→ Task goal:
Within the entries that follow, show each line where the word "discarding" occurs.

═════ Data for processing ═════

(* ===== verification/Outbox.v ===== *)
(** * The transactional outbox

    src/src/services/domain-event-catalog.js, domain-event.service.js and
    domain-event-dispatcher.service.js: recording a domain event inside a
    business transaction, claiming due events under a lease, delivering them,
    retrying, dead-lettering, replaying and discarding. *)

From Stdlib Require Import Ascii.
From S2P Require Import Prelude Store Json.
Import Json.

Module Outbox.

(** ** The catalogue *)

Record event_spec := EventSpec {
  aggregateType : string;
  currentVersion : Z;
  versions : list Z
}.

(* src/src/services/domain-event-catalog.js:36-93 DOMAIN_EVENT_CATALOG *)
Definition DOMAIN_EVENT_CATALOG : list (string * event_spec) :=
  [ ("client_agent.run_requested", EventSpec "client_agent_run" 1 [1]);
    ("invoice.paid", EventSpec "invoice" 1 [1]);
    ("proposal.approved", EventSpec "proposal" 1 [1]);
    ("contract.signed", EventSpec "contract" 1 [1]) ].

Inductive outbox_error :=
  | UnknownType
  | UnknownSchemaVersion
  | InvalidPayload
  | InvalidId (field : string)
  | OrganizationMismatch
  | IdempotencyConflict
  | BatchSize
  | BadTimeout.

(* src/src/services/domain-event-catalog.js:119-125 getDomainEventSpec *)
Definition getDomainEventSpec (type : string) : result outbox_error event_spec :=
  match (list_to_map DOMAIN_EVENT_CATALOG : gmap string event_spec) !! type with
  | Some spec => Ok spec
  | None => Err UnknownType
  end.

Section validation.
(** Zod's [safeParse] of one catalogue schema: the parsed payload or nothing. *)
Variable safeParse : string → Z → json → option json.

═════
═════ Data for processing ═════

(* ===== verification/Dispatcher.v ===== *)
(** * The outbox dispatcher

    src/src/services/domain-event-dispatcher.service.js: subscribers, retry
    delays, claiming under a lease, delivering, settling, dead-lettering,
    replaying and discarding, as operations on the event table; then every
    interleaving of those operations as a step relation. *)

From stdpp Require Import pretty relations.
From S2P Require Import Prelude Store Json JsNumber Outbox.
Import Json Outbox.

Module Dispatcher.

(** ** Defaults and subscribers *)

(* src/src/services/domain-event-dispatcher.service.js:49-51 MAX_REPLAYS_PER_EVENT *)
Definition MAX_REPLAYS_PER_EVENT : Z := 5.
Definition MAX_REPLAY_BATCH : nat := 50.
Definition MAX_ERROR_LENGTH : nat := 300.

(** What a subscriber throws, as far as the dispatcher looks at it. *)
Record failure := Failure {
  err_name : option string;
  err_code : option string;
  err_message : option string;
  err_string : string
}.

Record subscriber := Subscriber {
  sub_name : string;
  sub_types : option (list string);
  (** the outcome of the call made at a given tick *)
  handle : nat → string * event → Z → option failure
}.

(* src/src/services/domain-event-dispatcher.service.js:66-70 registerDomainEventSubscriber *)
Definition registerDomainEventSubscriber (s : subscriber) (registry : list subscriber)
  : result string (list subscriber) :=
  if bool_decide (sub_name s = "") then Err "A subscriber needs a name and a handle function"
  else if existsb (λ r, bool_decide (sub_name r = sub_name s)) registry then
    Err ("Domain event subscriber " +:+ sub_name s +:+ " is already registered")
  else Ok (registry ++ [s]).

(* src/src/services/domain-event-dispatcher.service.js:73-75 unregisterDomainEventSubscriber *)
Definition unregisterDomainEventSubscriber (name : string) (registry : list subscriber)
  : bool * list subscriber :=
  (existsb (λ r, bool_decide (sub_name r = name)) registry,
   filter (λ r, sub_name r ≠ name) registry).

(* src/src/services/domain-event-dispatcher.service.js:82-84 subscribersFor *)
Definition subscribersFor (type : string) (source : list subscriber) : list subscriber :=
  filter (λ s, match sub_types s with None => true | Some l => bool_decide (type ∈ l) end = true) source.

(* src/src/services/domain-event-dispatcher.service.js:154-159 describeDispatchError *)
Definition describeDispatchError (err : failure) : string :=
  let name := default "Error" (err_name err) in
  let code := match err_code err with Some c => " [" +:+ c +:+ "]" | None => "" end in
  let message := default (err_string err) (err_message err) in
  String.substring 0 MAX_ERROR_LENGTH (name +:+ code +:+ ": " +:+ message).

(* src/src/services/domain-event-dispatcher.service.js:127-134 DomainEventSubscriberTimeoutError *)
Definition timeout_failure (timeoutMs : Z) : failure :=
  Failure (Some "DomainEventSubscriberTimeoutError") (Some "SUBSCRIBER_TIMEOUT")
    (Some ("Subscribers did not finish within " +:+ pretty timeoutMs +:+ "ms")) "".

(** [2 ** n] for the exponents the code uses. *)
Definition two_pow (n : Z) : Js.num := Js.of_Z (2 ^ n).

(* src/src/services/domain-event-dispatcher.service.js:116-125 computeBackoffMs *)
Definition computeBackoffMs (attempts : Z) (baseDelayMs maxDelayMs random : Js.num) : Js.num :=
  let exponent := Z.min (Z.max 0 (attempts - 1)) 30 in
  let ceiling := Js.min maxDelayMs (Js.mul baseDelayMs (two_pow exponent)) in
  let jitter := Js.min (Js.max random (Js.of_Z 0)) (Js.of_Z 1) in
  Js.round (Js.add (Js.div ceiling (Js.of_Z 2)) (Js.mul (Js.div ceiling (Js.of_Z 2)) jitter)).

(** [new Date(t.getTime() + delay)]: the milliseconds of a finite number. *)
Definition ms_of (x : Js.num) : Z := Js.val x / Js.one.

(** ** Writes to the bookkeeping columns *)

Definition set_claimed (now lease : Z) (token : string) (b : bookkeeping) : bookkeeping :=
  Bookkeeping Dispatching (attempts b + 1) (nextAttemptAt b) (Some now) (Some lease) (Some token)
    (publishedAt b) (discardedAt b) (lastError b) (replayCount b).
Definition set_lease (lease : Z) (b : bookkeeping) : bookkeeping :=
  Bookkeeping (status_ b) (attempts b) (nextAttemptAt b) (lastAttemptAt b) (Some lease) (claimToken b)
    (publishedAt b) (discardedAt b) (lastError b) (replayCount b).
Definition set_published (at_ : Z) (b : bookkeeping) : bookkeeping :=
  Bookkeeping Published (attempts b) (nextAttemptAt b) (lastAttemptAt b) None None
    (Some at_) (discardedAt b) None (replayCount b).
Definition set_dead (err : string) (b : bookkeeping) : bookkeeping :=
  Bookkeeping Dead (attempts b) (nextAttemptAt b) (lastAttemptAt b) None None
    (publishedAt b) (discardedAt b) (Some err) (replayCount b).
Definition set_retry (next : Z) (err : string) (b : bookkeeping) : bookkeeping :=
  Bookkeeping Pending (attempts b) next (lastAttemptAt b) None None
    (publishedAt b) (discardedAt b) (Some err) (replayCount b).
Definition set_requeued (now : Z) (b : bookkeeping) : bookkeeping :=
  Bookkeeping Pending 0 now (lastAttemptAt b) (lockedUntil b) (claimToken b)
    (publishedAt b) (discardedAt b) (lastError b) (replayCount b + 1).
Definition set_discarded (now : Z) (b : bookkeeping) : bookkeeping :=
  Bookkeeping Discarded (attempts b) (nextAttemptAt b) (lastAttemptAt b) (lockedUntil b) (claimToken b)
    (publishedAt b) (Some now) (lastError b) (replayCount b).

═════

→ Solution to this task:
    retrying, dead-lettering, replaying and discarding. *)
    replaying and discarding, as operations on the event table; then every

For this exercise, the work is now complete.